In between then and now, and indeed even before that, African junior teams were beating the blue-lights out of the global football heavyweights. This became part of the reason the continent became pregnant with expectation. The 'so near yet so far' feeling was to abide with us for much longer as it is here now.
The obvious fact is that of African players shaping and deciding the destiny of many leagues and championships the world over. Then the corruption and mismanagement by national associations and confederations is an easy and accessible scapegoat. The biggest undoing of the African game is the African professional players themselves. They came to South Africa just for a holiday. These guys will not break a leg for their nations. They have careers to protect, which is great if they pay your rent.
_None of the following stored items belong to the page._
(** The stored value is a JSON scalar; anything but a finite number is no override. *)
Definition clampSprintMaxTasks (value : option scalar) : option Z :=
  match value with
  | Some (SNum n) =>
      match trunc_Z n with
      | Some int =>
          Some (if (int <? SPRINT_MAX_TASKS_MIN)%Z then SPRINT_MAX_TASKS_MIN
                else if (SPRINT_MAX_TASKS_MAX <? int)%Z then SPRINT_MAX_TASKS_MAX else int)
      | None => None
      end
  | _ => None
  end.

Definition resolveSprintMaxTasks (overrides : option (cli_substrate → option scalar))
    (substrate : cli_substrate) : Z :=
  match clampSprintMaxTasks (match overrides with Some o => o substrate | None => None end) with
  | Some cap => cap
  | None => SPRINT_BATCH_MAX_TASKS_DEFAULTS substrate
  end.

(** ** [shared/types/visualVerification.ts] *)

Inductive request_status :=
  | rq_queued | rq_leased | rq_running | rq_passed | rq_failed | rq_low_confidence
  | rq_skipped | rq_timeout.
#[export] Instance request_status_eq_dec : EqDecision request_status.
Proof. solve_decision. Defined.

Definition request_status_string (s : request_status) : string :=
  match s with
  | rq_queued => "queued" | rq_leased => "leased" | rq_running => "running"
  | rq_passed => "passed" | rq_failed => "failed" | rq_low_confidence => "low_confidence"
  | rq_skipped => "skipped" | rq_timeout => "timeout"
  end.
Definition REQUEST_STATUS : list request_status :=
  [rq_queued; rq_leased; rq_running; rq_passed; rq_failed; rq_low_confidence; rq_skipped; rq_timeout].
Definition TERMINAL_REQUEST_STATUSES : list request_status :=
  [rq_passed; rq_failed; rq_low_confidence; rq_skipped; rq_timeout].

(** [isRequestStatus] with the value it narrows to. *)
Definition isRequestStatus (value : string) : option request_status :=
  List.find (λ s, String.eqb (request_status_string s) value) REQUEST_STATUS.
The African Confederation of Football came up with a noble continental concept of home-based players. The overseas professionals are disservicing the continent's football. This involves only non-professional home-based players, and these have a lot of points to prove. They want overseas contracts. They play matches as their interviews; bas if their lives depend on it.
This is what FIFA must emulate. They must inaugurate the version of local-based players for the FIFA World Cup, if they are as serious about the development of African football as they would like us to believe. Maybe it may not work for other continents, but for Africa and Asia, it will. It is easy to think that the national teams have an option of fielding local based players on their own, but FIFA requires associations to field their 'best players' for their (FIFA ) marketing purposes. It is necessary, therefore, to make a deliberate effort to have Africans represented by players who will break, not only a leg, but both, in an endeavour to entertain us and please a potential employers overseas.
A long shot, but this is one of the few ways FIFA can practically help the continent that has given the world so much talent and FIFA so much money. This must be incepted together with the exclusicive use of local coaches who must be regulated to be nationals of the teams they coach, or at least from the continent. This will be a true measure of the world footballing trends and growth, as opposed to the wrong reflections we always see after the big tournaments.
This 'FIFA World Cup 2' would take place 2 years after the full version, the same year as the Euro Cup, and replace one term of the Africa Cup of Nations which currently takes place every 2 years. In this case, we would have AFCON every 4 years, the year of the FIFA World Cup proper.